- [Problem to work on]: Using the data beneath this instruction, retype only the lines from the one that contains "unfold VGA_WIDTH. destruct" down to the one that contains "set (c1 := if", both included, exactly as they appear.

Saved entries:
____
(* ===== verification/Console.v ===== *)
(** * The text console: [src/lib_core/console.c]

    The screen is the 2000 cells of the VGA text buffer; [None] is an access outside them or
    outside a digit buffer. *)
From S2P Require Import Prelude.
Open Scope Z_scope.

Module Console.

Definition VGA_WIDTH : Z := 80.
Definition VGA_HEIGHT : Z := 25.
Definition VGA_COLOR_BLACK : Z := 0.
Definition VGA_COLOR_LIGHT_GREY : Z := 7.

Record console := Cons { vga_buffer : list Z; vga_row : Z; vga_column : Z }.

Definition vga_entry (ch color : Z) : Z := Z.lor (u8 ch) (u16 (Z.shiftl (u16 color) 8)).

Definition newline (c : console) : console :=
  let row := u32 (vga_row c + 1) in
  if VGA_HEIGHT <=? row then Cons (vga_buffer c) 0 0 else Cons (vga_buffer c) row 0.

Definition console_putchar (c : console) (ch : Z) : option console :=
  if ch =? 10 then Some (newline c)
  else if ch =? 13 then Some (Cons (vga_buffer c) (vga_row c) 0)
  else
    let c := if VGA_WIDTH <=? vga_column c then newline c else c in
    b ← setZ (vga_buffer c) (u32 (vga_row c * VGA_WIDTH + vga_column c)) (vga_entry ch VGA_COLOR_LIGHT_GREY);
    Some (Cons b (vga_row c) (u32 (vga_column c + 1))).

(** The two loops of [console_clear] write every cell once. *)
Fixpoint clear_row (n : nat) (b : list Z) (i j : Z) : option (list Z) :=
  match n with
  | O => Some b
  | S n' => b ← setZ b (u32 (i * VGA_WIDTH + j)) (vga_entry 32 VGA_COLOR_BLACK); clear_row n' b i (j + 1)
  end.

Fixpoint clear_rows (n : nat) (b : list Z) (i : Z) : option (list Z) :=
  match n with O => Some b | S n' => b ← clear_row (Z.to_nat VGA_WIDTH) b i 0; clear_rows n' b (i + 1) end.

Definition console_clear (c : console) : option console :=
  b ← clear_rows (Z.to_nat VGA_HEIGHT) (vga_buffer c) 0; Some (Cons b 0 0).

Fixpoint console_print (c : console) (str : bytes) : option console :=
  match str with
  | [] => None
  | ch :: str' => if ch =? 0 then Some c else c ← console_putchar c ch; console_print c str'
  end.

(** The characters put out one after the other *)
Fixpoint put_all (c : console) (l : bytes) : option console :=
  match l with [] => Some c | ch :: l' => c ← console_putchar c ch; put_all c l' end.

(** The digit loop: [buffer] has room for 32 characters, [n] of which are left. *)
Fixpoint digits (n : nat) (base : Z) (char : Z -> Z) (num : Z) : option bytes :=
  if num <=? 0 then Some []
  else
    match n with
    | O => None
    | S n' => l ← digits n' base char (num / base); Some (char (num mod base) :: l)
    end.

(** [0123456789ABCDEF] *)
Definition hex_char (d : Z) : Z := if d <? 10 then 48 + d else 55 + d.
Definition dec_char (d : Z) : Z := 48 + d.

(** The loop after it puts them out last first. *)
Definition print_number (base : Z) (char : Z -> Z) (c : console) (num : Z) : option console :=
  if num =? 0 then console_print c [48; 0] else l ← digits 32 base char num; put_all c (reverse l).

Definition console_print_hex (c : console) (num : Z) : option console := print_number 16 hex_char c num.
Definition console_print_dec (c : console) (num : Z) : option console := print_number 10 dec_char c num.

(** ** The console as a sequence of characters

    The users of the console are modelled by the characters they hand to it: what
    [console_print] and the number printers put out, one character after the other. *)
Fixpoint chars (str : bytes) : option bytes :=
  match str with
  | [] => None
  | ch :: str' => if ch =? 0 then Some [] else l ← chars str'; Some (ch :: l)
  end.

Definition number_text (base : Z) (char : Z -> Z) (num : Z) : option bytes :=
  if num =? 0 then Some [48] else l ← digits 32 base char num; Some (reverse l).
Definition hex_text : Z -> option bytes := number_text 16 hex_char.
Definition dec_text : Z -> option bytes := number_text 10 dec_char.

Lemma chars_spec l rest : Forall (fun ch => ch <> 0) l -> chars (l ++ 0 :: rest) = Some l.
Proof. induction 1 as [|c l Hc _ IH]; [done|]. cbn. rewrite (proj2 (Z.eqb_neq c 0)) by done. by rewrite IH. Qed.

Lemma print_chars str l : chars str = Some l -> forall c, console_print c str = put_all c l.
Proof.
  revert l. induction str as [|ch str IH]; intros l; cbn [chars console_print]; [done|].
  destruct (ch =? 0); [by intros [= <-]|]. destruct (chars str) as [l'|]; [|done]. cbn. intros [= <-] c. cbn [put_all].
  destruct (console_putchar c ch); cbn; [by apply IH|done].
Qed.

Lemma print_number_text base char num l c : number_text base char num = Some l -> print_number base char c num = put_all c l.
Proof.
  unfold number_text, print_number. destruct (num =? 0); [intros [= <-]; by apply (print_chars [48; 0])|].
  destruct (digits 32 base char num) as [l'|]; [|done]. by intros [= <-].
Qed.

(** ** The cursor

    Column 80 is the state after the last cell of a row was written: the line is broken
    only when the next character comes ([vga_column >= VGA_WIDTH] in [console_putchar]). *)
Definition on_screen (c : console) : Prop :=
  lenZ (vga_buffer c) = 2000 /\ 0 <= vga_row c < 25 /\ 0 <= vga_column c <= 80.

Lemma newline_ok c : on_screen c -> on_screen (newline c) /\ vga_column (newline c) = 0.
Proof.
  intros (Hl & Hr & Hc). unfold newline, on_screen, VGA_HEIGHT. rewrite u32_id by (red; lia).
  destruct (Z.leb_spec 25 (vga_row c + 1)); cbn; lia.
Qed.

Lemma putchar_ok c ch : on_screen c -> exists c', console_putchar c ch = Some c' /\ on_screen c'.
Proof.
  intros Hs. unfold console_putchar. destruct (newline_ok c Hs) as [Hn Hn0]. destruct (ch =? 10); [by eexists|].
  destruct (ch =? 13); [eexists; split; [done|]; destruct Hs as (? & ? & ?); unfold on_screen; cbn; lia|].
  assert (on_screen (if VGA_WIDTH <=? vga_column c then newline c else c) /\
    vga_column (if VGA_WIDTH <=? vga_column c then newline c else c) < 80) as [(Hl & Hr & Hc) Hlt].
  { unfold VGA_WIDTH. destruct (Z.leb_spec 80 (vga_column c)); [split; [done|lia]|done]. }
  set (c1 := if VGA_WIDTH <=? vga_column c then newline c else c) in *. unfold VGA_WIDTH. rewrite !u32_id by (red; lia).
  rewrite setZ_Some by lia. eexists. split; [done|]. unfold on_screen. cbn. rewrite lenZ_insert. lia.
Qed.

Lemma put_all_ok l : forall c, on_screen c -> exists c', put_all c l = Some c' /\ on_screen c'.
Proof.
  induction l as [|ch l IH]; intros c Hc; cbn [put_all]; [by exists c|].
  destruct (putchar_ok c ch Hc) as (c1 & -> & H1). by apply IH.
Qed.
____
- [Expected answer]:
  { unfold VGA_WIDTH. destruct (Z.leb_spec 80 (vga_column c)); [split; [done|lia]|done]. }
  set (c1 := if VGA_WIDTH <=? vga_column c then newline c else c) in *. unfold VGA_WIDTH. rewrite !u32_id by (red; lia).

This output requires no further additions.